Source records
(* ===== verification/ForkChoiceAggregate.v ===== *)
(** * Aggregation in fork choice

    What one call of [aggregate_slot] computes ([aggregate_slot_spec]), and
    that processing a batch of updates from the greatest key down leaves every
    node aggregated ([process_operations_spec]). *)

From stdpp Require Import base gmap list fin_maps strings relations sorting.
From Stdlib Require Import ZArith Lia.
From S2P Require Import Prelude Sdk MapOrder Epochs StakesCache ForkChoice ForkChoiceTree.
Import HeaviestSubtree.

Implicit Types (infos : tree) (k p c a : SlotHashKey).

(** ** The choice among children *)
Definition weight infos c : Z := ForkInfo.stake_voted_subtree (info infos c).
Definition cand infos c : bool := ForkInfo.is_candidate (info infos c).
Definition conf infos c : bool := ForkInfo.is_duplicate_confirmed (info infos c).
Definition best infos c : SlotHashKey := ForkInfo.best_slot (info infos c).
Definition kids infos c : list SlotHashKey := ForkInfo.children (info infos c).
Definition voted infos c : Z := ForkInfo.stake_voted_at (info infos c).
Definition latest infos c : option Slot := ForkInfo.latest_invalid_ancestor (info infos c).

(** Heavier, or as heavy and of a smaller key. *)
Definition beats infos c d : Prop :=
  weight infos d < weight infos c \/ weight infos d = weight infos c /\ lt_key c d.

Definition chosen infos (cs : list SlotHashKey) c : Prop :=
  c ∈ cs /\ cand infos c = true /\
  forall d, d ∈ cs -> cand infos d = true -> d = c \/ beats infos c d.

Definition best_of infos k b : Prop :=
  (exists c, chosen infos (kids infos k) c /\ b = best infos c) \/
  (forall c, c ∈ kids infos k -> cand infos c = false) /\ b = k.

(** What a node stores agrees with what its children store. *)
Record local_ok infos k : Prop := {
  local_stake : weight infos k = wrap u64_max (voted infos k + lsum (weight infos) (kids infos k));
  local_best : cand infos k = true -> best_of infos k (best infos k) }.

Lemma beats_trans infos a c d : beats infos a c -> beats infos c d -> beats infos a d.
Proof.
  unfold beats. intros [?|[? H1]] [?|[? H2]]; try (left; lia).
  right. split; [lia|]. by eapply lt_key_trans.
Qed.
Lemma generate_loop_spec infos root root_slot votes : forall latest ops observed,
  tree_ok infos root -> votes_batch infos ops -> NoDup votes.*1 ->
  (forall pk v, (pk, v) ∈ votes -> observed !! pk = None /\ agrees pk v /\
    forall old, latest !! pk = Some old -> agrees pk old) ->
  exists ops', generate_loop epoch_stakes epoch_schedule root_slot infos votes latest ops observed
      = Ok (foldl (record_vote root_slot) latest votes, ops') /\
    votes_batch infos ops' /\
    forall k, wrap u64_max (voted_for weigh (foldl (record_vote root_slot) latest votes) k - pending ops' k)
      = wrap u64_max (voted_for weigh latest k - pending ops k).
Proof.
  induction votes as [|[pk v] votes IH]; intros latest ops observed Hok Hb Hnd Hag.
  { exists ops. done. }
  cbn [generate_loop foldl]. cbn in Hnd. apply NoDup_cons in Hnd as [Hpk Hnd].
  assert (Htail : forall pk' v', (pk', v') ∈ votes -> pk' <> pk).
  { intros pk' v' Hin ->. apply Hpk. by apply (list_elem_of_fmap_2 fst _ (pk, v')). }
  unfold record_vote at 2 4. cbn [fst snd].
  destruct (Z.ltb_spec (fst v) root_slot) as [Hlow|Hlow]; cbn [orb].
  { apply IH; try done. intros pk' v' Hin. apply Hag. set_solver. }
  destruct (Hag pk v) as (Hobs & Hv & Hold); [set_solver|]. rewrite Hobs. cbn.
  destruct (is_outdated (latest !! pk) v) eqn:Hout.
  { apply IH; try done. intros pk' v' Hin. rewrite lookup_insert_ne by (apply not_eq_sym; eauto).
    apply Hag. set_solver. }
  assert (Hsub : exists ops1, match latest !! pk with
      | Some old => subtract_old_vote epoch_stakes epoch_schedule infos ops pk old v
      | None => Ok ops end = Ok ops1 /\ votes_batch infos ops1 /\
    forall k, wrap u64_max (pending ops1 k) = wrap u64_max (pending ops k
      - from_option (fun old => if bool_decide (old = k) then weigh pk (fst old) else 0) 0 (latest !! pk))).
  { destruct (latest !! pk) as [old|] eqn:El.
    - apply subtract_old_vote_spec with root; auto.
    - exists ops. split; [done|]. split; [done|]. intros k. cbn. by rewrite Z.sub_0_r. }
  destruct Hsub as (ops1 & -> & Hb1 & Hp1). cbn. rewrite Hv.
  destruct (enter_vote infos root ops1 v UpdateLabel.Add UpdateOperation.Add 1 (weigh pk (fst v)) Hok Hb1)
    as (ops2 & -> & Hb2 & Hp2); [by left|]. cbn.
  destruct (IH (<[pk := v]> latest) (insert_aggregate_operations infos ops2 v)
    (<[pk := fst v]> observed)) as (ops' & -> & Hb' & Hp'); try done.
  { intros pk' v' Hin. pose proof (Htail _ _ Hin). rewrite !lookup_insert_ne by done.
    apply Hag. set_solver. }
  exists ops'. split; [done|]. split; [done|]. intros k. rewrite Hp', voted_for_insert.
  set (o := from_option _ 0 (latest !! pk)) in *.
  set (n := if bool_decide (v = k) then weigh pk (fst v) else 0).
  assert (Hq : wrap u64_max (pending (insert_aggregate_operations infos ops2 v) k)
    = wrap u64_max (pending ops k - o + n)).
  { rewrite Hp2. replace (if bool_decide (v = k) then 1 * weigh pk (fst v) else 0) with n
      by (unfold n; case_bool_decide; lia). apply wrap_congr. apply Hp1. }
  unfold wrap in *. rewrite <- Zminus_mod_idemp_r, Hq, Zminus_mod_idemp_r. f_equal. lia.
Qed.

→ **TASK PROMPT**
Return each line of the records above in which the word "Htail" occurs.

→ **REPLY**
  assert (Htail : forall pk' v', (pk', v') ∈ votes -> pk' <> pk).
  { intros pk' v' Hin. pose proof (Htail _ _ Hin). rewrite !lookup_insert_ne by done.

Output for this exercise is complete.